ACTIVITY -> Look through the records that follow. Copy every line containing the word "EmptyString".
--
(** * aiai_eval: model loading and its exception taxonomy

    A shallow embedding of [src/aiai_eval/exceptions.py] and
    [src/aiai_eval/model_loading.py].

    The module is glue code around the Hugging Face hub client, spaCy and
    pip.  Those collaborators are kept abstract (class [Collaborators]):
    each one is a function of its arguments and of an external world that
    returns the new world together with either a raised exception or a
    value.  The Python functions of the module are programs in a small
    state-and-exception monad [Run]; every collaborator call is recorded,
    with its arguments and its answer, in the trace of the run, which is what
    the statements about "what is called with which arguments" talk about. *)

From Stdlib Require Import ZArith String Ascii List Lia.
From stdpp Require Import base option list strings gmap.

Local Open Scope string_scope.
Local Open Scope Z_scope.

(** ** Python string primitives used by the module *)

Module PyStr.

(** [sub in s] on strings. *)
Fixpoint contains (sub s : string) : bool :=
  String.prefix sub s ||
  match s with
  | EmptyString => false
  | String _ rest => contains sub rest
  end.

(** [s.split(sep)] for a one-character separator: never empty. *)
Fixpoint split (sep : ascii) (s : string) : list string :=
  match s with
  | EmptyString => [EmptyString]
  | String c rest =>
      if Ascii.eqb c sep then EmptyString :: split sep rest
      else match split sep rest with
           | [] => [String c EmptyString]
           | piece :: pieces => String c piece :: pieces
           end
  end.

(** [l[-1]]: [None] stands for the IndexError of an empty list. *)
Definition item_last {A} (l : list A) : option A := last l.

(** No occurrence of the character [c] in [s]. *)
Fixpoint free_of (c : ascii) (s : string) : Prop :=
  match s with
  | EmptyString => True
  | String a rest => a ≠ c ∧ free_of c rest
  end.

End PyStr.

(** ** enums.py *)

Module Enums.

(** Modelled from the spec: the [enums] module is not part of the sources
    at hand.  [Framework] has the three members the loader names; since
    Python does not enforce the annotation of [ModelConfig.framework],
    [OTHER] stands for any value that compares unequal to all three. *)
Inductive Framework : Type :=
| PYTORCH
| JAX
| SPACY
| OTHER (value : string).

#[global] Instance Framework_eq_dec : EqDecision Framework.
Proof. solve_decision. Defined.

Definition supported (f : Framework) : bool :=
  match f with
  | OTHER _ => false
  | _ => true
  end.

End Enums.
Export Enums.

(** ** exceptions.py *)

Module Exceptions.

(** Exception objects with the attributes their constructors store.  The
    built-in classes carry the name of the concrete (sub)class and the text
    [str(e)] gives. *)
Inductive Exn : Type :=
| Exn_InvalidEvaluation (message : string)
| Exn_ModelFetchFailed (model_id error_msg message : string)
| Exn_InvalidFramework (framework : Framework) (message : string)
| Exn_OSError (cls text : string)
| Exn_ValueError (cls text : string)
| Exn_CalledProcessError (output text : string)
| Exn_IndexError (text : string)
| Exn_Other (cls text : string).

(** [isinstance(e, OSError)], and so on. *)
Definition is_OSError (e : Exn) : bool :=
  match e with Exn_OSError _ _ => true | _ => false end.
Definition is_ValueError (e : Exn) : bool :=
  match e with Exn_ValueError _ _ => true | _ => false end.

(** [str(e)]. *)
Definition str (e : Exn) : string :=
  match e with
  | Exn_InvalidEvaluation m => m
  | Exn_ModelFetchFailed _ _ m => m
  | Exn_InvalidFramework _ m => m
  | Exn_OSError _ t => t
  | Exn_ValueError _ t => t
  | Exn_CalledProcessError _ t => t
  | Exn_IndexError t => t
  | Exn_Other _ t => t
  end.

(** Truthiness of a string: empty is falsy. *)
Definition truthy (s : string) : bool :=
  match s with EmptyString => false | _ => true end.

(** [InvalidEvaluation.__init__]; the default of [message] is
    ["This model cannot be evaluated on the given dataset."]. *)
Definition InvalidEvaluation (message : string) : Exn :=
  Exn_InvalidEvaluation message.

(** [ModelFetchFailed.__init__]; the default of [message] is [""]. *)
Definition ModelFetchFailed (model_id error_msg message : string) : Exn :=
  Exn_ModelFetchFailed model_id error_msg
    (if truthy message then message
     else "Download of " +:+ model_id +:+ " from the Hugging Face Hub failed, with "
          +:+ "the following error message: " +:+ error_msg +:+ ".").

(** [InvalidFramework.__init__]; [fmt] is how an f-string renders the
    framework value, which the enum's declaration decides. *)
Definition InvalidFramework (fmt : Framework → string) (framework : Framework) : Exn :=
  Exn_InvalidFramework framework
    ("The framework " +:+ fmt framework +:+ " is not supported.").

End Exceptions.
Export Exceptions.

(** ** Python integers that may be [None] *)

Module PyInt.

(** A value of type [Optional[int]]: [None] is Python's [None]. *)
Definition value : Type := option Z.

(** [type(v).__name__] *)
Definition type_name_of (v : value) : string :=
  match v with
  | None => "NoneType"
  | Some _ => "int"
  end.

(** The TypeError of an ordering comparison that involves [None]. *)
Definition not_supported (op : string) (a b : value) : Exn :=
  Exn_Other "TypeError"
    ("'" +:+ op +:+ "' not supported between instances of '"
     +:+ type_name_of a +:+ "' and '" +:+ type_name_of b +:+ "'").

(** [a > b] *)
Definition gt (a b : value) : Exn + bool :=
  match a, b with
  | Some x, Some y => inr (y <? x)
  | _, _ => inl (not_supported ">" a b)
  end.

(** The loop of [min]: [cur] is the least item so far, and each further
    item is tested with [item < cur]. *)
Fixpoint min_from (cur : value) (rest : list value) : Exn + value :=
  match rest with
  | [] => inr cur
  | item :: rest' =>
      match item, cur with
      | Some x, Some y => min_from (Some (if x <? y then x else y)) rest'
      | _, _ => inl (not_supported "<" item cur)
      end
  end.

(** [min(l)]: a one-item list is answered without any comparison. *)
Definition min (l : list value) : Exn + value :=
  match l with
  | [] => inl (Exn_ValueError "ValueError" "min() arg is an empty sequence")
  | first :: rest => min_from first rest
  end.

End PyInt.

(** ** model_loading.py: data *)

Module ModelLoading.

(** A Python object this module only passes around: its identity and the
    name of its class, [type(o).__name__]. *)
Record Obj : Type := { obj_id : N; type_name : string }.

(** What [AutoConfig.from_pretrained] returns; [architectures] is the one
    attribute read here. *)
Record PretrainedConfig : Type :=
  { config_id : N; architectures : option (list string) }.

(** A tokenizer object.  [None] in an attribute field means that
    [hasattr] is false for it; the value of [model_max_length] and the
    values of the dictionary [max_model_input_sizes] (kept in insertion
    order) are integers or Python's [None]. *)
Record Tokenizer : Type :=
  { tokenizer_id : N;
    model_max_length : option PyInt.value;
    max_model_input_sizes : option (list (string * PyInt.value)) }.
--
EXERCISE ANSWER ->
  | EmptyString => false
  | EmptyString => [EmptyString]
      if Ascii.eqb c sep then EmptyString :: split sep rest
           | [] => [String c EmptyString]
  | EmptyString => True
  match s with EmptyString => false | _ => true end.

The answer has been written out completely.